Salvation Army disheartened by theft of 100, 000 toys
The Salvation Army says no kids will wake up to an empty spot under their Christmas trees as a result of a huge internal theft at the charity.
100-thousand toys worth two-million dollars were stolen from the Salvation Army's North York warehouse over the last two years. Clothes, money and food were also taken, but there is no tally on those items yet.
Spokesman Major John Murray says it was a staffer who blew the whistle back in August.
That triggered an extra internal audit. The Salvation Army's executive director was sent on paid leave.
The police were called in and David Rennie was let go on Monday.
According to David Rennie's LinkedIn profile he started as Executive Director in February of 2010 and would have been at the facility for about two and a half years when the allegations were reported.

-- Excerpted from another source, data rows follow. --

(** The decimal exponent of a double. *)
Lemma ilog10_double m e : valid_binary PREC EMAX (S754_finite false m e) = true →
  let num := if 0 <=? e then Z.pos m * 2 ^ e else Z.pos m in
  let den := if 0 <=? e then 1 else 2 ^ (- e) in
  -324 ≤ ilog10 num den ≤ 308.
Proof.
  intros Hv num den. revert Hv. unfold valid_binary, bounded, canonical_mantissa. rewrite andb_true_iff, Z.leb_le.
  unfold fexp, emin. rewrite digits2_pos_log. intros [He%Z.eqb_eq Hle].
  pose proof (Z.log2_nonneg (Z.pos m)) as Hln. pose proof (Z.log2_spec (Z.pos m) ltac:(lia)) as [_ Hlt].
  assert (Z.log2 (Z.pos m) < 53 ∧ -1074 ≤ e ≤ 971) as [Hm Hee] by (unfold PREC, EMAX in *; lia).
  assert (Z.pos m < 2 ^ 53) as Hm2.
  { eapply Z.lt_le_trans; [exact Hlt|]. apply Z.pow_le_mono_r; lia. }
  assert (0 < num ∧ 0 < den) as [Hnum Hden].
  { unfold num, den. destruct (Z.leb_spec 0 e); split; lia || (apply Z.pow_pos_nonneg; lia). }
  destruct (ilog10_spec num den Hnum Hden) as [Hlo Hhi]. split.
  - destruct (decide (-324 ≤ ilog10 num den)) as [|Hn]; [done|]. exfalso.
    assert (ge10 num den (-324) = true) as Hg.
    { unfold ge10. change (0 <=? -324) with false. cbn [Z.opp]. apply Z.leb_le. unfold num, den.
      assert (2 ^ 1074 ≤ 10 ^ 324) by (apply Z.leb_le; vm_compute; reflexivity).
      destruct (Z.leb_spec 0 e). { assert (0 < 2 ^ e) by (apply Z.pow_pos_nonneg; lia). nia. }
      assert (2 ^ (- e) ≤ 2 ^ 1074) by (apply Z.pow_le_mono_r; lia). nia. }
    rewrite (ge10_mono num den (ilog10 num den + 1) (-324)) in Hhi by (done || lia). done.
  - destruct (decide (ilog10 num den ≤ 308)) as [|Hn]; [done|]. exfalso.
    assert (ge10 num den 309 = false) as Hg.
    { unfold ge10. change (0 <=? 309) with true. cbn iota. apply Z.leb_gt. unfold num, den.
      assert (2 ^ 1024 < 10 ^ 309) by (apply Z.ltb_lt; vm_compute; reflexivity).
      destruct (Z.leb_spec 0 e).
      - assert (2 ^ e ≤ 2 ^ 971) by (apply Z.pow_le_mono_r; lia). change (2 ^ 1024) with (2 ^ 53 * 2 ^ 971) in *. nia.
      - assert (0 < 2 ^ (- e)) by (apply Z.pow_pos_nonneg; lia).
        assert (2 ^ 53 ≤ 2 ^ 1024) by (apply Z.pow_le_mono_r; lia). nia. }
    rewrite (ge10_mono num den 309 (ilog10 num den)) in Hg by (done || lia). done.
Qed.

(** At most 24 characters with 17 digits. *)
Lemma fmt_g_bounds P d : (0 < P ≤ 17)%nat → valid_binary PREC EMAX d = true →
  (length (fmt_g P d) ≤ 24)%nat ∧ Forall text_char (fmt_g P d).
Proof.
  intros HP Hd. assert (∀ s : bool, Forall text_char (if s then [45] else [])) as Hsign.
  { intros []; repeat constructor; unfold text_char; lia. }
  destruct d as [s|s| |s m e]; unfold fmt_g.
  1-2: split; [destruct s; simpl; lia|]. 1-2: apply Forall_app; split; [done|]; repeat constructor; unfold text_char; lia.
  { split; [simpl; lia|]. repeat constructor; unfold text_char; lia. }
  pose proof (ilog10_double m e Hd) as Hx. cbv zeta in Hx |- *.
  set (num := if 0 <=? e then _ else _) in *. set (den := if 0 <=? e then 1 else _) in *. set (x0 := ilog10 num den) in *.
  set (r0 := scaled num den _). set (rx := if r0 =? _ then _ else _).
  assert (-324 ≤ rx.2 ≤ 309) as Hrx by (unfold rx; case_match; simpl; lia). destruct rx as [r x]. cbn [snd] in Hrx.
  pose proof (digits_chars P r) as Hds. pose proof (length_dec_digits P r) as Hlen.
  set (ds := dec_digits P r) in *. clearbody ds. clear -Hds Hlen Hrx HP Hsign.
  assert (∀ body, (length body ≤ 23)%nat ∧ Forall text_char body →
    (length ((if s then [45%Z] else []) ++ body) ≤ 24)%nat ∧ Forall text_char ((if s then [45] else []) ++ body)) as Hwrap.
  { intros body [Hl Hb]. rewrite length_app. split; [destruct s; simpl; lia|]. by apply Forall_app. }
  apply Hwrap. destruct ((-4 <=? x) && (x <? Z.of_nat P)) eqn:Efix.
  - apply andb_true_iff in Efix as [E1%Z.leb_le E2%Z.ltb_lt]. destruct (Z.leb_spec 0 x).
    + edestruct (with_point_bounds (take (Z.to_nat (x + 1)) ds) (drop (Z.to_nat (x + 1)) ds) 17) as [? ?].
      * rewrite length_take, length_drop. lia.
      * by apply Forall_take.
      * by apply Forall_drop.
      * split; [lia|done].
    + edestruct (with_point_bounds [48] (replicate (Z.to_nat (- x - 1)) 48 ++ ds) 21) as [? ?].
      * rewrite length_app, length_replicate. simpl. lia.
      * repeat constructor; unfold text_char; lia.
      * apply Forall_app. split; [|done]. apply Forall_replicate. unfold text_char; lia.
      * split; [lia|done].
  - edestruct (with_point_bounds (take 1 ds) (drop 1 ds) 17) as [? ?].
    + rewrite length_take, length_drop. lia.
    + by apply Forall_take.
    + by apply Forall_drop.
    + destruct (show_exp_bounds x) as [? ?]; [lia|]. rewrite length_app. split; [lia|]. by apply Forall_app.
Qed.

He shows up twice on the Sunshine List while working for the Salvation Army, making just over $100,000 in 2010 and about $111,000 dollars in 2011.
Efforts to reach Rennie were unsuccessful.
Murray calls the theft disheartening and says stealing from the Salvation Army is really stealing from the 1.8-million people they help across the country.
Murray appealed to Canadians who give routinely to the charity, not to lose confidence in their work.
He says the Sally Ann will recoup what they lost through insurance. A handful of businesses have also stepped up with big donations since the theft first made news.
Murray says they have taken steps to make their warehouse more secure and working with an outside firm to find ways to prevent future thefts.
Murray deferred to police on questions about how 100-thousand toys were taken out the camera-covered warehouse and where those toys ended up.